President Donald Trump must appoint a new commissioner of the FDA by Nov. 1. Ned Sharpless has served as acting commissioner since Scott Gottlieb’s departure in March.
President Donald Trump has until November to pick a new leader for the Food and Drug Administration, but his health and human services secretary already has someone in mind, according to a news report.
Citing officials within the Trump administration, BioCentury reported Thursday that HHS Secretary Alex Azar was considering nominating his assistant secretary of HHS for health, Brett Giroir, to the head the agency. By law, Donald Trump must choose a new leader for the FDA by Nov. 1, under the Federal Vacancies Reform Act of 1998, which states that a person can serve as an acting FDA commissioner for 210 days after the previously commissioner vacates the position.
The current acting FDA commissioner is Ned Sharpless, former director of the National Cancer Institute, who theoretically could also be appointed to the position. Sharpless stepped in after the departure in March of former FDA Commissioner Scott Gottlieb. Gottlieb has returned to his former employer, the American Enterprise Institute, and also recently joined the board of directors for Pfizer. While there was initially uneasiness with Gottlieb’s appointment as FDA commissioner due to his industry ties, he nevertheless proved an effective manager of the agency, overseeing its first approvals of cell therapies in oncology, gene therapies and RNA-interference drug, in addition to maintaining a more prominent public profile than previous commissioners had.

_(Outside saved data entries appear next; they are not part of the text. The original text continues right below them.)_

Definition worker (rc execFlag b : Z) (pc : worker_pc) (st : prcmgr)
    : C (option (worker_pc * prcmgr)) :=
  p ← proc_at (procs st) b;
  match pc with
  | W_startup =>
      if negb (rc =? NO_ERROR) then Ret (Some (W_started, st))
      else if startup_sem p =? 0 then Ret None
      else
        st ← modify b (fun p => with_sems p (startup_sem p - 1) (term_sem p)) st;
        Ret (Some (W_started, st))
  | W_started =>
      if execFlag =? EXEC_SYNC then
        st ← modify b (fun p => with_code p 1 (term_code p)) st;
        Ret (Some (if rc =? NO_ERROR then W_term else W_end, st))
      else Ret (Some (W_end, st))
  | W_term =>
      if term_sem p =? 0 then Ret None
      else
        st ← modify b (fun p => with_sems p (startup_sem p) (term_sem p - 1)) st;
        Ret (Some (W_end, st))
  | W_end =>
      st ← modify b (fun p => with_code p 0 (term_code p)) st;
      Ret (Some (W_done (term_code p), st))
  | W_done _ => Ret None
  end.

(** The worker of [b] and its child, whose thread is [thread]. *)
Inductive exec_step (rc execFlag b thread : Z) : worker_pc * prcmgr -> worker_pc * prcmgr -> Prop :=
  | exec_worker pc st s : worker rc execFlag b pc st = Ret (Some s) ->
      exec_step rc execFlag b thread (pc, st) s
  | exec_notify pc st st' : CPAppNotify1 TaskEqual thread st = Ret st' ->
      exec_step rc execFlag b thread (pc, st) (pc, st')
  | exec_exit pc action result rc' st st' : CPExit thread action result st = Ret (rc', st') ->
      exec_step rc execFlag b thread (pc, st) (pc, st').

End api.

(** ** The current directory: proofs

    A directory is the list of its components; the buffer holds them joined
    with backslashes. *)
Fixpoint joins (cs : list (list Z)) : list Z :=
  match cs with
  | [] => []
  | [c] => c
  | c :: cs => c ++ backslash :: joins cs
  end.

(** One component of a path, followed from the directory [D]. *)
Definition walk (D : list (list Z)) (c : list Z) : list (list Z) :=
  if bool_decide (c = bstr "..") then removelast D
  else if bool_decide (c = bstr ".") then D
  else D ++ [c].

Definition component_ok (c : list Z) : Prop := text c /\ backslash ∉ c.
Definition dir_ok (D : list (list Z)) : Prop :=
  Forall component_ok D /\ (D = [] \/ exists c D', D = c :: D' /\ c <> []).

Lemma joins_snoc D c : D <> [] -> joins (D ++ [c]) = joins D ++ backslash :: c.
Proof.
  induction D as [|x D IH]; [done|]. intros _. destruct D as [|y D]; [done|].
  change (x ++ backslash :: joins ((y :: D) ++ [c]) = (x ++ backslash :: joins (y :: D)) ++ backslash :: c).
  rewrite IH by done. by rewrite <- app_assoc.
Qed.

Lemma joins_text D : Forall component_ok D -> text (joins D).
Proof.
  induction 1 as [|c D [Hc _] HD IH]; [constructor|]. destruct D as [|y D]; [done|].
  change (text (c ++ backslash :: joins (y :: D))). apply text_app. split; [done|].
  constructor; [unfold backslash, ch; cbn; lia|done].
Qed.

Shortly following Gottlieb’s resignation, it was reported in The Wall Street Journal that Giroir, along with Sharpless, was seen as a possible successor, with Azar and Gottlieb favoring Sharpless.
Giroir, who was appointed in February 2018, leads development of HHS-wide public health policy recommendations and oversees public health offices, such as the U.S. Public Health Service Commissioned Corps – in which he is a four-star admiral – and the Office of the Surgeon General, according to his bio on the HHS website. The corps includes 6,500 uniformed health officers who serve in nearly 600 places around the world. He is the former director of the Defense Science Office at the Defense Advanced Research Projects Agency and is a former biotech startup CEO.